Good morning. Tomorrow brings the coronation of King Charles III. Also, the Kentucky Derby. What a weekend for women’s hats! I’m thinking of pairing mint juleps (above) with coronation chicken sandwiches if I don’t make Hot Browns and strong cups of tea. Maybe a classic British roast beef with Louisville’s own Henry Bain sauce? These are bets you can’t lose.
But I won’t just be cooking out of the playbooks of Buckingham Palace and Churchill Downs this weekend. I’m also going to follow in the footsteps of the chef Rick Easton, of Bread & Salt in Jersey City, and make his recipe for pizza with peppers. Well, kind of: I’m going to top it with more mozzarella than he uses, add the sauce I use for pan pizza, and swap pepperoni for the peppers. All that and an ice-cold beer when it comes out of the oven? Perfection.

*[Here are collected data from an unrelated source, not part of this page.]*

(** * Google Scholar profile scraper: a shallow embedding of [main.py]

    The development models the two crawl functions of [main.py],
    [scrape_paper_citers] and [scrape_google_scholar_profile], as Rocq
    functions over an explicit description of what the browser answers,
    and proves properties of the records they return.

    - [Py]: the pieces of the Python runtime the crawls rely on
      ([str] methods, [int], [re.search]) over strings of code points.
    - [Dom]: exceptions, events and the answers of Selenium queries.
    - [Citation]: [scrape_paper_citers], lines 32-353. The second body of
      that function, after its [return], is never run and is left out.
    - [Profile]: [scrape_google_scholar_profile], lines 656-803.
    - [CitationSpec], [ProfileSpec]: the vocabulary of the statements.
    - [CitationSamples], [ProfileSamples]: concrete pages.
    - [PyFacts], [CitationFacts], [ProfileFacts]: the proofs.
    - [Gui]: what [start_scraping] and [save_citers_to_csv] compute on
      strings (lines 1001-1024 and 1272-1279); the widgets, the threads and
      the tables of [MainWindow] are left out.
    - [PySpec], [CrawlSpec], [TableSpec], [TableSamples]: vocabulary and
      samples of the further facts.
    - [StrFacts], [GuiFacts], [CrawlFacts], [TableFacts]: further proofs on
      the runtime functions, the window and the two crawls.

    A crawl is a function of the answers of the browser. A loop of the
    source takes one answer per iteration from a finite list and gives
    [None] when the list ends while the loop is still running; the lemmas
    [page_loop_halts] and [expand_all_halts] say when it ends earlier.

    The console is part of what answers. [input()] may raise (there may be
    no console), and so may the three prints whose text starts with a sign
    outside ASCII (the console may be unable to encode it); both are
    answers of [Citation.Env]. Every other [print] is taken to return: its
    text is ASCII but for values that come from the page.

    The table that the profile crawl returns is modelled up to the way
    pandas stores a missing value, which changes with its version, and
    the source asks for none; see [Profile.cell]. *)

From stdpp Require Import base option list gmap strings sorting.
From Stdlib Require Import NArith ZArith Lia DecimalString.

Local Open Scope Z_scope.
Local Open Scope nat_scope.

(* ===================================================================== *)
(** * Python strings, [int] and [re]                                      *)
(* ===================================================================== *)

Module Py.

(** A Python [str] is a sequence of Unicode code points. *)
Abbreviation str := (list N).

(** [py "abc"]: the [str] of an ASCII literal of the source. *)
Definition py (lit : string) : str :=
  map Ascii.N_of_ascii (String.list_ascii_of_string lit).

(** Python values stored in the record dictionaries and read back from a
    table. [PNaN] is the float that a [DataFrame] may give for a missing
    value; no record holds it. *)
Inductive pyval :=
| PNone
| PStr (x : str)
| PInt (z : Z)
| PNaN.

Definition of_option (o : option str) : pyval :=
  match o with Some x => PStr x | None => PNone end.

(** Truth value of [None] or a string: [if x], [not x]. *)
Definition truthy (o : option str) : bool :=
  match o with Some (_ :: _) => true | _ => false end.

(** ** Unicode classes (Unicode 14.0, the tables of CPython 3.11) *)

Definition in_ranges (tbl : list (N * N)) (c : N) : bool :=
  existsb (fun r => (fst r <=? c)%N && (c <=? snd r)%N) tbl.

(** Code points for which [str.isspace] holds; [str.strip()] removes them. *)
Definition space_ranges : list (N * N) :=
  [ (9, 13); (28, 32); (133, 133); (160, 160); (5760, 5760); (8192, 8202);
    (8232, 8233); (8239, 8239); (8287, 8287); (12288, 12288) ]%N.

(** Code points of category Nd ([str.isdecimal], the class [\d] of [re]).
    Every range starts at a digit zero and holds whole runs of ten. *)
Definition decimal_ranges : list (N * N) :=
  [ (48, 57); (1632, 1641); (1776, 1785); (1984, 1993); (2406, 2415); (2534,
    2543); (2662, 2671); (2790, 2799); (2918, 2927); (3046, 3055); (3174, 3183);
    (3302, 3311); (3430, 3439); (3558, 3567); (3664, 3673); (3792, 3801); (3872,
    3881); (4160, 4169); (4240, 4249); (6112, 6121); (6160, 6169); (6470, 6479);
    (6608, 6617); (6784, 6793); (6800, 6809); (6992, 7001); (7088, 7097); (7232,
    7241); (7248, 7257); (42528, 42537); (43216, 43225); (43264, 43273); (43472,
    43481); (43504, 43513); (43600, 43609); (44016, 44025); (65296, 65305);
    (66720, 66729); (68912, 68921); (69734, 69743); (69872, 69881); (69942,
    69951); (70096, 70105); (70384, 70393); (70736, 70745); (70864, 70873);
    (71248, 71257); (71360, 71369); (71472, 71481); (71904, 71913); (72016,
    72025); (72784, 72793); (73040, 73049); (73120, 73129); (92768, 92777);
    (92864, 92873); (93008, 93017); (120782, 120831); (123200, 123209); (123632,
    123641); (125264, 125273); (130032, 130041) ]%N.

(** Code points that [str.isdigit] accepts although they are not decimal:
    superscripts, subscripts, circled and dingbat digits. *)
Definition digit_only_ranges : list (N * N) :=
  [ (178, 179); (185, 185); (4969, 4977); (6618, 6618); (8304, 8304); (8308,
    8313); (8320, 8329); (9312, 9320); (9332, 9340); (9352, 9360); (9450, 9450);
    (9461, 9469); (9471, 9471); (10102, 10110); (10112, 10120); (10122, 10130);
    (68160, 68163); (69216, 69224); (69714, 69722); (127232, 127242) ]%N.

As would be a Sunday breakfast of fried eggs and ramps with home fries and biscuits, at least if you’re not more interested in French toast, buttermilk pancakes or a strawberry smoothie.
And I could absolutely see my way to a Sunday dinner of bulgogi (or bulgogi-style tofu) with lettuce wraps, rice, ssamjang and kimchi. Gochujang caramel cookies for dessert? I think so, yes!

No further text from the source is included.